Cliserio todos los días
Aunque muchos lo duden, sucedió en Torreón a fines de los cincuenta. Cliserio Reyes, un joven campesino, se quitó el hambre de volar con un sistema brutal pero efectivo: apagó el tractor, se echó un buche de coraje y subió de polizonte al ala de un DC-3 que despegaba rumbo a la Ciudad de México. Su sueño era llegar al DF, inscribirse en una escuela de pilotos para convertirse en aviador. Jamás llegó a la capital. A los diez minutos de vuelo llegó la turbulencia: después de sentir fallas en las condiciones de la aeronave, el piloto regresó al aeropuerto. Y allí descubrieron a Cliserio bien aferrado al avión, montado todavía en su plan.

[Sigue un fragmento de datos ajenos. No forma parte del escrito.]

Lemma resolve_parts_total path parts id base : Acyclic btf -> is_Some (resolve_parts btf path parts id base).
Proof.
  intros Ha. revert id base. induction parts as [|part parts IH]; intros id base; cbn; [by eexists|].
  destruct (find_member_total id part Ha) as [[[t o]|e] ->]; cbn; [|by eexists].
  destruct parts; [|apply IH]. destruct (type_size_total t Ha) as [size ->]. by eexists.
Qed.

Lemma resolve_parts_sound path parts id base bbits bplain r :
  resolve_parts btf path parts id base = Some (Ok r) -> offset_agrees bplain bbits base ->
  exists t bits plain, path_at btf ts id parts bbits t bits plain /\
    offset_agrees (bplain && plain) bits (rf_offset_bytes r) /\
    type_size (type_fuel btf) btf t = Some (rf_size r) /\
    size_to_field_type (rf_size r) = Ok (rf_field_type r) /\ rf_name r = path.
Proof.
  revert id base bbits bplain. induction parts as [|part parts IH]; intros id base bbits bplain; cbn; [done|].
  destruct (find_member (type_fuel btf) btf id part) as [[[t o]|e]|] eqn:Hf; cbn; try done.
  destruct (find_member_sound _ _ _ _ _ Hf) as (bits & plain & Hm & Hag). intros H Hb.
  pose proof (offsets_add _ _ _ _ _ _ Hb Hag) as Hsum. destruct parts as [|part' parts].
  - destruct (type_size (type_fuel btf) btf t) as [size|] eqn:Hs; cbn in H; [|done].
    destruct (size_to_field_type size) as [ft|e] eqn:Hft; cbn in H; [|done].
    injection H as <-. eexists t, _, _. split; [by constructor|done].
  - destruct (IH _ _ _ _ H Hsum) as (t' & bits' & plain' & Hp & Hag' & H'). eexists t', _, _.
    split; [by econstructor|]. by rewrite andb_assoc.
Qed.

Lemma resolve_parts_size path parts id base r :
  resolve_parts btf path parts id base = Some (Ok r) -> size_to_field_type (rf_size r) = Ok (rf_field_type r).
Proof.
  revert id base. induction parts as [|part parts IH]; intros id base; cbn; [done|].
  destruct (find_member (type_fuel btf) btf id part) as [[[t o]|e]|]; cbn; try done. destruct parts as [|part' parts]; [|apply IH].
  destruct (type_size (type_fuel btf) btf t) as [size|]; cbn; [|done].
  destruct (size_to_field_type size) as [ft|e] eqn:Hft; cbn; [|done]. by intros [= <-].
Qed.
(** The plan after the fields [names]. *)
Record plan_ok (names : list string) (p : Plan) : Prop := {
  po_layout : exists ls, pl_layout p = pl_layout header_plan ++ ls /\ map fl_name ls = names /\
                Forall2 (fun fl r => fl_offset fl = read_offset r /\ describes fl (read_bytes k r)) ls (pl_reads p);
  po_reads : Forall (read_ok k) (pl_reads p);
  po_packed : packed k 16 (pl_reads p) (pl_offset p);
  po_bytes : Forall2 (fun name r => field_bytes name = Some (read_bytes k r)) names (pl_reads p)
}.

Lemma header_plan_ok : plan_ok [] header_plan.
Proof. split; [exists []; by split_and!|done..]. Qed.

Lemma packed_app from reads mid r :
  packed k from reads mid -> read_offset r = mid -> packed k from (reads ++ [r]) (mid + zlen (read_bytes k r)).
Proof.
  revert from. induction reads as [|r' reads IH]; intros from; cbn; [by intros -> ->|].
  intros [Ho H] Hr. split; [done|]. by apply IH.
Qed.

Lemma add_field_ok names p name size ft r :
  plan_ok names p -> read_ok k r -> read_offset r = pl_offset p ->
  describes (mkFieldLayout name (pl_offset p) size ft) (read_bytes k r) ->
  field_bytes name = Some (read_bytes k r) -> plan_ok (names ++ [name]) (add_field p name size ft r).
Proof.
  intros [(ls & Hl & Hn & Hls) Hr Hp Hb] Hok Ho Hd Hf. destruct Hd as [Hs Hd]; cbn in Hs, Hd. subst size. split; cbn.
  - eexists (ls ++ [_]). rewrite Hl, <- app_assoc. split_and!; [done|by rewrite map_app, Hn|].
    apply Forall2_app; [done|]. by constructor.
  - apply Forall_app. by split; [|apply Forall_singleton].
  - by apply packed_app.
  - apply Forall2_app; [done|]. by constructor.
Qed.

Lemma arg_index i : (i < length (fs_params sig))%nat -> wrap 32 (Z.of_nat i) = Z.of_nat i /\ arg_ok k (Z.of_nat i).
Proof.
  intros Hi. split; [unfold wrap; apply Z.mod_small; lia|]. split; [lia|]. rewrite Nat2Z.id. apply lookup_lt_is_Some. lia.
Qed.
(** [parse_k8s_container_id] *)
Definition parse_k8s_container_id (value : string) : result ParseContainerError ContainerRef :=
  let '(runtime, id) :=
    match split_once "://" value with
    | Some (scheme, id) =>
        (if bool_decide (scheme = "containerd") then Containerd
         else if bool_decide (scheme ∈ ["cri-o"; "crio"]) then Crio
         else if bool_decide (scheme = "docker") then Docker
         else Containerd, id)
    | None => (Containerd, value)
    end in
  validate_container_id id runtime.

(* ------------------------------------------------------------------ *)
(** ** The file system *)

(** [Path::join] of a relative path. *)
Definition path_join (root rel : string) : string :=
  match strip_suffix "/" root with
  | Some _ => root +:+ rel
  | None => if bool_decide (root = "") then rel else root +:+ "/" +:+ rel
  end.

Record FileSystem := mkFileSystem {
  fs_read_to_string : string -> result string string;
  fs_inode : string -> result string Z;
  fs_read_dir : string -> result string (list (result string string));
  fs_is_dir : string -> result string bool
}.

Section files.
Variable fs : FileSystem.
(* ===== verification/Cgroup.v ===== *)
(** Memory pressure sensing ([jalki-evidence/src/cgroup.rs]): which cgroup is the agent's own, what
    its limit is, and how much of it is used. The file system is what [read_to_string] gives. *)
From Stdlib Require Import Strings.Byte Strings.Ascii.
From S2P Require Import Prelude Text Float Enrich.

Inductive LimitSource := FromCgroup (dir : string) | DeclaredLimit.

Record MemoryPressure := mkMemoryPressure { mp_current_path : string; mp_limit_bytes : Z; mp_source : LimitSource }.

Section cgroup.
(** [std::fs::read_to_string], and [Path::exists]. *)
Variable read : string -> option string.
Variable exists_ : string -> bool.

(** [str::trim_start_matches('/')] *)
Fixpoint trim_slashes (s : string) : string :=
  match s with
  | String c rest => if decide (c = "/"%char) then trim_slashes rest else s
  | EmptyString => ""
  end.

(** The loop of [own_cgroup_dir] over the lines. *)
Fixpoint own_line (cgroup_root : string) (lines : list string) : string :=
  match lines with
  | [] => cgroup_root
  | line :: rest =>
      match strip_prefix "0::" line with
      | Some path =>
          let rel := trim_slashes (trim path) in
          if bool_decide (rel = "") then cgroup_root else path_join cgroup_root rel
      | None => own_line cgroup_root rest
      end
  end.

Definition own_cgroup_dir (cgroup_root : string) : string :=
  match read "/proc/self/cgroup" with
  | None => cgroup_root
  | Some content => own_line cgroup_root (lines content)
  end.

Definition read_limit (path : string) : option Z :=
  raw ← read path;
  let raw := trim raw in
  if bool_decide (raw = "max") then None else parse_uint 64 raw.

Definition read_u64_file (path : string) : option Z := raw ← read path; parse_uint 64 (trim raw).

(** [MemoryPressure::at] *)
Definition pressure_at (cgroup_dir : string) (declared_limit : option Z) : option MemoryPressure :=
  let current_path := path_join cgroup_dir "memory.current" in
  if negb (exists_ current_path) then None else
  match read_limit (path_join cgroup_dir "memory.max") with
  | Some bytes => Some (mkMemoryPressure current_path bytes (FromCgroup cgroup_dir))
  | None =>
      bytes ← declared_limit;
      if 0 <? bytes then Some (mkMemoryPressure current_path bytes DeclaredLimit) else None
  end.

Definition detect (cgroup_root : string) (declared_limit : option Z) : option MemoryPressure :=
  pressure_at (own_cgroup_dir cgroup_root) declared_limit.

(** [MemoryPressure::ratio] *)
Definition pressure_ratio (p : MemoryPressure) : option f64 :=
  current ← read_u64_file (mp_current_path p); Some (f_div (f_of_Z current) (f_of_Z (mp_limit_bytes p))).

(** An unbounded cgroup is never taken for the agent's limit: a limit is a number the cgroup's file
    holds, or the declared one, which is positive and only used when the file holds none. *)
Lemma detect_limit root declared p :
  detect root declared = Some p ->
  exists_ (mp_current_path p) = true /\
  match mp_source p with
  | FromCgroup dir => dir = own_cgroup_dir root /\ read_limit (path_join dir "memory.max") = Some (mp_limit_bytes p)
  | DeclaredLimit => declared = Some (mp_limit_bytes p) /\ 0 < mp_limit_bytes p /\
                     read_limit (path_join (own_cgroup_dir root) "memory.max") = None
  end.
Proof.
  unfold detect, pressure_at. destruct (exists_ _) eqn:He; [|done]. cbn [negb].
  destruct (read_limit _) as [bytes|] eqn:Hr; [by intros [= <-]|].
  destruct declared as [bytes|]; [cbn|done]. destruct (Z.ltb_spec 0 bytes); [|done]. by intros [= <-].
Qed.
End cgroup.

Y lo arrestaron.
Vale la pena recordarlo porque ayer, en el Teatro Isauro Martínez, se llevó a cabo la entrega del Premio Nacional de Literatura Bellas Artes en su categoría de obra de teatro para niños. La obra ganadora ÿEl vuelo de Cliserioÿ está basada en la aventura del joven agricultor. Más que una anécdota insólita o chusca, el paseo de Cliserio es un ejemplo de lo que somos capaces los habitantes de esta tierra. Porque hasta donde yo sé, el desierto no florece por azar.
Esto de los premios no es como en la ruleta, donde cualquiera gana y no sabe ni cómo le hizo. En 21 años de historia que tiene el galardón, por primera vez fue concedido a alguien de La Laguna. Y aunque otros laguneros han obtenido premios Bellas Artes (como el jonronero Jaime Muñoz que recibió el Nacional de Cuento San Luis Potosí, entre muchos otros), no tener en nuestras filas a un ganador del Premio de Obra de Teatro para Niños era como si alguien viniera de muy lejos a vendernos lonches de adobada y agua de raíz.

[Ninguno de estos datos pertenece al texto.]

Lemma reg_step_ok startup s s' :
  reg_ok startup s -> reg_step s s' -> rg_next_id (rs_registry s) < u64_max -> reg_ok startup s'.
Proof.
  intros [Hn Hi [Hp Hf] Hr] Hs Hmax. destruct Hs as [c p r ss|c p r ss probe n|c p r|probe n t id now c p r|c p r id];
    cbn [rs_claims rs_pending rs_registry] in *.
  - by split.
  - split; cbn; [done..|]. rewrite running_app. cbn. rewrite <- Hr. unfold attached_stops. cbn.
    rewrite (assoc_L (++)), <- Permutation_cons_append. rewrite (assoc_L (++)).
    rewrite <- !Permutation_middle. done.
  - assert (forall id, is_Some (rg_attached r !! id) \/ id ∈ p -> id <> probe_id_of (rg_next_id r)) as Hfresh.
    { intros id Hid ->. destruct (Hi _ Hid) as (k & Hk & E). apply probe_id_of_inj in E; lia. }
    pose proof (take_id_next r) as Hnext. split; cbn [rs_claims rs_pending rs_registry].
    + rewrite Hnext by lia. unfold u64_max in *. lia.
    + intros id Hid. rewrite Hnext by lia. cbn in Hid. rewrite elem_of_cons in Hid.
      destruct Hid as [Hid|[->|Hid]]; [|exists (rg_next_id r); split; [lia|done]|];
        (destruct (Hi id) as (k & ? & ?); [by auto|exists k; split; [lia|done]]).
    + cbn. split; [constructor; [|done]|].
      * intros Hin. by eapply Hfresh; [right|].
      * intros id [->|Hid]%elem_of_cons; [|by apply Hf]. apply eq_None_not_Some. intros Hin. by eapply Hfresh; [left|].
    + done.
  - apply NoDup_cons in Hp as [Hid Hp]. assert (rg_attached r !! id = None) as Hnone by (apply Hf; by left).
    split; cbn [rs_claims rs_pending rs_registry]; [done| | |].
    + intros id' Hid'. apply Hi. cbn in Hid'. rewrite elem_of_cons.
      destruct Hid' as [H|H]; [|by auto]. destruct (decide (id' = id)) as [->|Hne]; [by auto|].
      rewrite lookup_insert_ne in H by done. by left.
    + split; [done|]. intros id' Hin. cbn. rewrite lookup_insert_ne by (intros ->; done). apply Hf. by right.
    + rewrite attached_stops_insert by done. cbn in *. rewrite <- Hr. apply Permutation_app_head. by rewrite Permutation_middle.
  - destruct (rg_attached r !! id) as [a|] eqn:Ha; [destruct (ap_stop a) as [t|] eqn:Ht|].
    2,3: by rewrite detach_none by (intros; congruence).
    rewrite (detach_effect id a t) by done. cbn [snd].
    split; cbn [rs_claims rs_pending rs_registry]; [done| | |].
    + intros id' Hid'. apply Hi. cbn in Hid'. destruct Hid' as [[x Hx]|]; [|by right]. left.
      apply lookup_delete_Some in Hx as [_ Hx]. by eexists.
    + split; [done|]. intros id' Hin. cbn. apply lookup_delete_None. right. by apply Hf.
    + assert (t ∈ running 0 (rg_readers r)) as (j & task & -> & Hl & Hs)%running_elem.
      { rewrite <- Hr, !elem_of_app. right. left. by eapply attached_stops_elem. }
      apply (Permutation_cons_inv (a := (0 + j)%nat)).
      transitivity (running 0 (rg_readers r)); [|symmetry; by apply (running_stop 0 (rg_readers r) j task)].
      rewrite <- Hr, Permutation_middle. apply Permutation_app_head. apply (Permutation_app_tail (map cl_stop c) (l := _ :: _)).
      by apply (attached_stops_delete id a j r).
Qed.

(** What an identifier named once it never names otherwise, and no startup probe goes. *)
Lemma reg_step_keeps startup s s' id a :
  reg_ok startup s -> reg_step s s' -> rg_attached (rs_registry s) !! id = Some a ->
  rg_attached (rs_registry s') !! id = Some a \/ ap_stop a <> None /\ rg_attached (rs_registry s') !! id = None.
Proof.
  intros [_ _ [_ Hf] _] Hs Ha. destruct Hs as [c p r ss|c p r ss probe n|c p r|probe n t id' now c p r|c p r id'];
    cbn [rs_claims rs_pending rs_registry] in *; [by left..| |].
  - left. cbn. rewrite lookup_insert_ne; [done|]. intros ->. rewrite Hf in Ha by left. done.
  - destruct (rg_attached r !! id') as [a'|] eqn:Ha'; [destruct (ap_stop a') as [t|] eqn:Ht|].
    2,3: rewrite detach_none by (intros; congruence); by left.
    rewrite (detach_effect id' a' t) by done. cbn. destruct (decide (id' = id)) as [->|Hne].
    + right. rewrite lookup_delete_eq. split; [|done]. congruence.
    + left. by rewrite lookup_delete_ne by done.
Qed.

#[export] Instance reg_ok_proper startup : Proper ((≡ₚ) ==> (≡ₚ) ==> (=) ==> iff) (fun c p r => reg_ok startup (mkRegState c p r)).
Proof.
  assert (forall c c' p p' r, c ≡ₚ c' -> p ≡ₚ p' -> reg_ok startup (mkRegState c p r) -> reg_ok startup (mkRegState c' p' r)) as H.
  { intros c c' p p' r Hc Hp [Hn Hi [Hd Hf] Hr]. split; cbn [rs_claims rs_pending rs_registry] in *; [done| | |by rewrite <- Hc].
    - intros id. rewrite <- Hp. apply Hi.
    - rewrite <- Hp. split; [done|]. intros id. rewrite <- Hp. apply Hf. }
  intros c c' Hc p p' Hp r r' <-. split; by apply H.
Qed.

(** What an identifier denoted, it denotes still, or it denotes nothing and nobody will get it. *)
Definition denotes (id : string) (a : AttachedProbe) (s : RegState) : Prop :=
  rg_attached (rs_registry s) !! id = Some a \/
  ap_stop a <> None /\ rg_attached (rs_registry s) !! id = None /\ id ∉ rs_pending s /\
  exists k, 1 <= k < rg_next_id (rs_registry s) /\ id = probe_id_of k.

Si este año tenemos un premiado torreonense fue porque Frino, como Cliserio, se montó en su terquedad de lagunero y se hizo polizonte. Quería ser músico pero aquí no había dónde estudiar eso, así que se trepó a un DC-3 a Monterrey, a estudiar composición. Luego se montó en otro que iba a la Ciudad de México, para sacar una maestría. Y le faltan todavía muchos aviones, y autobuses, trenes, submarinos.

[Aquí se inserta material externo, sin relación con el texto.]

(** C4: calls may overlap. Start the daemon with any probes and let any deploy and detach calls run
    interleaved in any way, fewer than 2^64 turns. Startup probes stay as registered. An identifier
    never comes to name another probe. The reader threads running are exactly those of the startup
    probes, those of the attached probes and those of calls about to register one, each once: no
    detached probe is read on, no reader is orphaned or stopped by another's detach. The generated
    BPF objects loaded are exactly those owned under some function and those of calls in progress,
    so none leaks; and at most one call works on the shared object. *)
Theorem concurrent_calls_safe probes ck e e' r0 calls turns :
  start_probes probes ck e ProbeRegistry_new = Ok (e', r0) -> Forall is_call calls ->
  1 + zlen probes + zlen turns < u64_max ->
  let after turns := foldl world_step (DaemonHandle_new e' r0, calls) turns in
  let d := (after turns).1 in
  let r := dm_registry d in
  let ts := (after turns).2 in
  (forall id a, rg_attached r0 !! id = Some a -> rg_attached r !! id = Some a) /\
  (forall before rest id a a', turns = before ++ rest ->
     rg_attached (dm_registry (after before).1) !! id = Some a -> rg_attached r !! id = Some a' -> a' = a) /\
  seq 0 (length probes) ++ attached_stops r ++ map cl_stop (omap task_claim ts) ≡ₚ running 0 (rg_readers r) /\
  (forall o, loaded o d <-> o ∈ omap task_object ts \/ exists f, dm_generated d !! f = Some o) /\
  (length (List.filter critical ts) <= 1)%nat.
Proof.
  intros Hs Hc Hmax after d r ts.
  pose proof (start_probes_ok _ _ _ _ _ _ _ Hs new_started ltac:(pose proof (zlen_nonneg turns); lia)) as Hst. cbn [plus] in Hst.
  pose proof (start_world_ok _ e' _ calls Hst Hc) as Hw0. pose proof (st_next _ _ Hst) as Hn. fold (zlen probes) in Hn.
  destruct (world_run_ok _ _ turns Hw0) as [[Hr Ho Hl] _]; [cbn; lia|]. fold (after turns) in Hr, Ho, Hl. split_and!.
  - intros id a Ha. assert (denotes id a (world_reg (after turns))) as [H|[H _]]; [|done|].
    { apply (world_run_denotes (seq 0 (length probes))); [done|cbn; lia|]. by left. }
    by rewrite (st_startup _ _ Hst id a Ha) in H.
  - intros before rest id a a' -> Ha Ha'. rewrite zlen_app in Hmax. pose proof (zlen_nonneg rest).
    destruct (world_run_ok _ _ before Hw0) as [Hwb Hnb]; [cbn; lia|]. fold (after before) in Hwb, Hnb. cbn in Hnb.
    assert (denotes id a (world_reg (after (before ++ rest)))) as [Hd|(_ & Hd & _)].
    { unfold after. rewrite foldl_app. apply (world_run_denotes (seq 0 (length probes))); [done|unfold after in Hnb; lia|]. by left. }
    all: unfold world_reg in Hd; cbn in Hd; fold d r in Hd; congruence.
  - exact (ro_readers _ _ Hr).
  - exact (ob_loaded _ _ Ho).
  - unfold lock_ok in Hl. fold ts d in Hl. destruct (dm_locked d); lia.
Qed.

(* ------------------------------------------------------------------ *)
(** ** Calls one at a time *)

Notation turns ck n := (replicate n (0%nat, ck)).

Lemma world_step_one ck t d t' d' : task_step ck t d = Some (t', d') -> world_step (d, [t]) (0%nat, ck) = (d', [t']).
Proof. intros H. unfold world_step. cbn [fst snd lookup list_lookup]. by rewrite H. Qed.
Lemma world_done n ck d : foldl world_step (d, [TkDone]) (turns ck n) = (d, [TkDone]).
Proof. by induction n. Qed.

(** A call that runs alone takes its turns without waiting. *)
Local Ltac turn_by tac := rewrite replicate_S; cbn [foldl]; erewrite world_step_one; [|cbn; tac; reflexivity].
Local Ltac turn H := turn_by ltac:(rewrite H).

Lemma deploy_runs f ck d r d' :
  dm_locked d = false -> deploy_probe f ck d = Some (r, d') ->
  foldl world_step (d, [TkDeploy f]) (turns ck 6) = (d', [TkDone]).
Proof.
  destruct d as [reg e l gens os]. cbn [dm_locked]. intros ->.
  unfold deploy_probe, deploy_pre_compiled, deploy_codegen, attach. cbn [dm_registry dm_ebpf dm_objects].
  destruct (pre_compiled f) as [b|] eqn:Hp; [|destruct (codegen_object f) as [[[p gen]|msg]|] eqn:Hg; [..|done]].
  - intros H. turn Hp. destruct (already_attached (pb_name (builtin b)) reg) eqn:Ha; [turn Ha; rewrite world_done; by simplify_eq/=|]. turn Ha.
    destruct (attach_start (builtin b) (ck_monotonic ck) e reg) as [[[[st sp]|msg] e'] reg'] eqn:Es.
    + turn Es. do 2 turn_by idtac. rewrite world_done. by simplify_eq/=.
    + turn Es. rewrite world_done. by simplify_eq/=.
  - assert (mjoin ((os ++ [Some gen]) !! length os) = Some gen) as Ho by by rewrite list_lookup_middle.
    assert (forall x, <[length os:=Some x]> (os ++ [Some gen]) = os ++ [Some x]) as Hins
      by (intros x; by rewrite insert_app_r_alt, Nat.sub_diag by done).
    intros H. cbn in H. turn_by ltac:(rewrite Hp, Hg).
    destruct (already_attached (pb_name p) reg) eqn:Ha; [turn Ha; rewrite world_done; by simplify_eq/=|]. turn Ha.
    destruct (attach_start p (ck_monotonic ck) gen reg) as [[[[st sp]|msg] e'] reg'] eqn:Es;
      turn_by ltac:(rewrite Ho; cbn; rewrite Es, Hins).
    + do 3 turn_by idtac. by simplify_eq/=.
    + rewrite world_done. by simplify_eq/=.
  - intros H. cbn in H. turn_by ltac:(rewrite Hp, Hg).
    rewrite world_done. by simplify_eq/=.
Qed.

Lemma detach_runs id ck d r d' :
  detach_probe id d = (r, d') -> foldl world_step (d, [TkDetach id]) (turns ck 2) = (d', [TkDone]).
Proof.
  unfold detach_probe. intros H. rewrite replicate_S. cbn [foldl]. destruct (detach id (dm_registry d)) as [[[name|]|msg] reg] eqn:E.
  - erewrite world_step_one; [|cbn [task_step]; rewrite E; reflexivity]. by simplify_eq.
  - erewrite world_step_one; [|cbn [task_step]; rewrite E; reflexivity]. by simplify_eq.
  - erewrite world_step_one; [|cbn [task_step]; rewrite E; reflexivity]. by simplify_eq.
Qed.

Definition is_generated (p : Probe) : Prop := pb_program_name p = "jalki_codegen_" +:+ pb_name p.

Lemma builtin_not_generated b : ~ is_generated (builtin b).
Proof. by destruct b. Qed.

Lemma codegen_object_probe f p gen : codegen_object f = Some (Ok (p, gen)) -> pb_name p = f /\ is_generated p.
Proof.
  unfold codegen_object, is_generated. intros H.
  assert (sp_function (codegen_spec kb btf f) = f) as Hf by (unfold codegen_spec; by destruct (get_probe f kb)).
  destruct (generate_probe _ _ _ _) as [[g|]|]; cbn in H; [|done..]. destruct (ebpf_load _); [|done].
  destruct (populate_pid_filter _); cbn in H; [|done]. simplify_eq. cbn. by rewrite Hf.
Qed.

(** [attach], alone: what it changes in the registry. *)
Lemma attach_effect p clock now e r res e' r' :
  attach p clock now e r = (res, e', r') ->
  match res with
  | Err _ => rg_attached r' = rg_attached r /\ rg_readers r' = rg_readers r
  | Ok id =>
      already_attached (pb_name p) r = false /\
      exists stats, rg_attached r' = <[id := mkAttachedProbe p now stats (Some (length (rg_readers r)))]> (rg_attached r) /\
                    rg_readers r' = rg_readers r ++ [mkReaderTask false p stats] /\ id = probe_id_of (rg_next_id r)
  end.
Proof.
  unfold attach. destruct (already_attached (pb_name p) r); [by intros [= <- <- <-]|].
  destruct (attach_start p clock e r) as [[started e1] r1] eqn:Es. apply attach_start_effect in Es.
  destruct started as [[stats stop]|msg]; intros [= <- <- <-].
  - destruct Es as (-> & ss & ->). split; [done|]. by exists stats.
  - destruct Es as (ss & ->). done.
Qed.

Definition same_probes (d d' : Daemon) : Prop :=
  rg_attached (dm_registry d') = rg_attached (dm_registry d) /\ rg_readers (dm_registry d') = rg_readers (dm_registry d) /\
  dm_generated d' = dm_generated d.

Lemma deploy_effect f ck d r d' :
  deploy_probe f ck d = Some (r, d') ->
  match r with
  | Err _ => same_probes d d'
  | Ok id =>
      exists p stats,
        already_attached (pb_name p) (dm_registry d) = false /\ id = probe_id_of (rg_next_id (dm_registry d)) /\
        rg_attached (dm_registry d') = <[id := mkAttachedProbe p (ck_now ck) stats (Some (length (rg_readers (dm_registry d))))]> (rg_attached (dm_registry d)) /\
        rg_readers (dm_registry d') = rg_readers (dm_registry d) ++ [mkReaderTask false p stats] /\
        match pre_compiled f with
        | Some b => p = builtin b /\ dm_generated d' = dm_generated d
        | None => pb_name p = f /\ is_generated p /\ dm_generated d' = <[f := length (dm_objects d)]> (dm_generated d)
        end
  end.
Proof.
  unfold deploy_probe, deploy_pre_compiled, deploy_codegen, same_probes. destruct (pre_compiled f) as [b|].
  - destruct (attach (builtin b) _ _ _ _) as [[res e'] reg'] eqn:Ea. apply attach_effect in Ea. intros [= <- <-].
    destruct res as [id|msg]; cbn.
    + destruct Ea as (Ha & stats & ? & ? & ?). by exists (builtin b), stats.
    + by destruct Ea.
  - destruct (codegen_object f) as [[[p gen]|msg]|] eqn:Hg; [|by intros [= <- <-]|done]. cbn.
    destruct (attach p _ _ _ _) as [[res e'] reg'] eqn:Ea. apply attach_effect in Ea.
    destruct res as [id|msg]; intros [= <- <-].
    + destruct Ea as (Ha & stats & ? & ? & ?). destruct (codegen_object_probe f p gen Hg). exists p, stats.
      rewrite own_object_registry. split_and!; [done..|]. unfold own_object. cbn. by destruct (dm_generated d !! f).
    + by destruct Ea.
Qed.

Lemma detach_probe_effect id d r d' :
  detach_probe id d = (r, d') ->
  match r with
  | Ok true =>
      exists a t, rg_attached (dm_registry d) !! id = Some a /\ ap_stop a = Some t /\
        dm_registry d' = stop_reader t (dm_registry d) <| rg_attached ::= delete id |> /\
        dm_generated d' = delete (pb_name (ap_probe a)) (dm_generated d) /\ dm_ebpf d' = dm_ebpf d
  | Ok false => rg_attached (dm_registry d) !! id = None /\ d' = d
  | Err _ => (exists a, rg_attached (dm_registry d) !! id = Some a /\ ap_stop a = None) /\ d' = d
  end.
Proof.
  unfold detach_probe, detach. destruct (rg_attached (dm_registry d) !! id) as [a|] eqn:Ha; [destruct (ap_stop a) as [t|] eqn:Ht|].
  - intros [= <- <-]. exists a, t. rewrite unload_object_registry. unfold unload_object. cbn.
    destruct (dm_generated d !! pb_name (ap_probe a)) eqn:Hg; [done|]. split_and!; [done..| |done]. cbn. by rewrite delete_id.
  - intros [= <- <-]. split; [by exists a|]. by destruct d.
  - intros [= <- <-]. split; [done|]. by destruct d.
Qed.

Definition names_distinct (r : ProbeRegistry) : Prop :=
  forall id1 a1 id2 a2, rg_attached r !! id1 = Some a1 -> rg_attached r !! id2 = Some a2 ->
  pb_name (ap_probe a1) = pb_name (ap_probe a2) -> id1 = id2.

Lemma names_distinct_insert id a r r' :
  rg_attached r' = <[id := a]> (rg_attached r) -> already_attached (pb_name (ap_probe a)) r = false ->
  names_distinct r -> names_distinct r'.
Proof.
  intros E Hno Hd.
  assert (forall id' a', rg_attached r !! id' = Some a' -> pb_name (ap_probe a') <> pb_name (ap_probe a)) as Hne.
  { intros id' a' Ha' Hn. assert (already_attached (pb_name (ap_probe a)) r = true) by (apply already_attached_true; by exists id', a'). congruence. }
  intros id1 a1 id2 a2. rewrite E, !lookup_insert_Some. intros [[-> ->]|[_ H1]] [[-> ->]|[_ H2]] Hn; try done.
  - by apply Hne in H2.
  - by apply Hne in H1.
  - by eapply Hd.
Qed.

Lo triste es que Frino y Cliserio no son casos aislados. Aquí todos los jóvenes que nacen con vocación artística se vuelve polizonte, porque no hay Facultad de Música, ni Facultad de Filosofía y Letras, ni de Artes Plásticas, ni de Danza, ni escuelas de Cine, ni de Alta Cocina… Saúl Rosales se subió a una nave de la fuerza aérea para aprender los secretos de la carpintería literaria. Ramón Shade se subió al ala de un Torreón-Viena para ser Director de Orquesta. Enriqueta Ochoa se coló en una avioneta que iba a Tánger para buscarle el modo a la poesía. Y así hay muchos: Damián Gálvez y Los Dorados con su buen jazz norteño; Pablo Arredondo, Gerardo García y Miguel Báez, escritores, Pilar Miñarro, violonchelista; entre los médicos están Hugo de la Peña, Miguel de la Parra, Mariano Montaña, Mariel Morales…
La historia de Cliserio sigue ocurriendo todos los días porque según nuestros altos mandos educativos, los sueños de todos estos jóvenes son obsoletos. Quién sueña con ser restaurador, curador de arte, coreógrafo, especialista en genética, maestro en religiones comparadas. Lo de hoy son las Universidades Tecnológicas donde se prepara a los actuales Cliserios para integrarse a la cadena productiva. Bájense del avión y vuelvan al tractor, quieren decir.
Hace un par de años, durante una vista que hizo a la Fundación para las Letras Mexicanas, don Eraclio Zepeda me contó que Cliserio había llegado a ser dueño de una pequeña empresa de avionetas de fumigación que opera en Chiapas. No sé si sea verdad o sea otra de las geniales ficciones de don Eraclio. Me gusta pensar que es cierto, que Cliserio jamás quiso cambiar su vocación de campesino, sólo quería ponerle alas al tractor.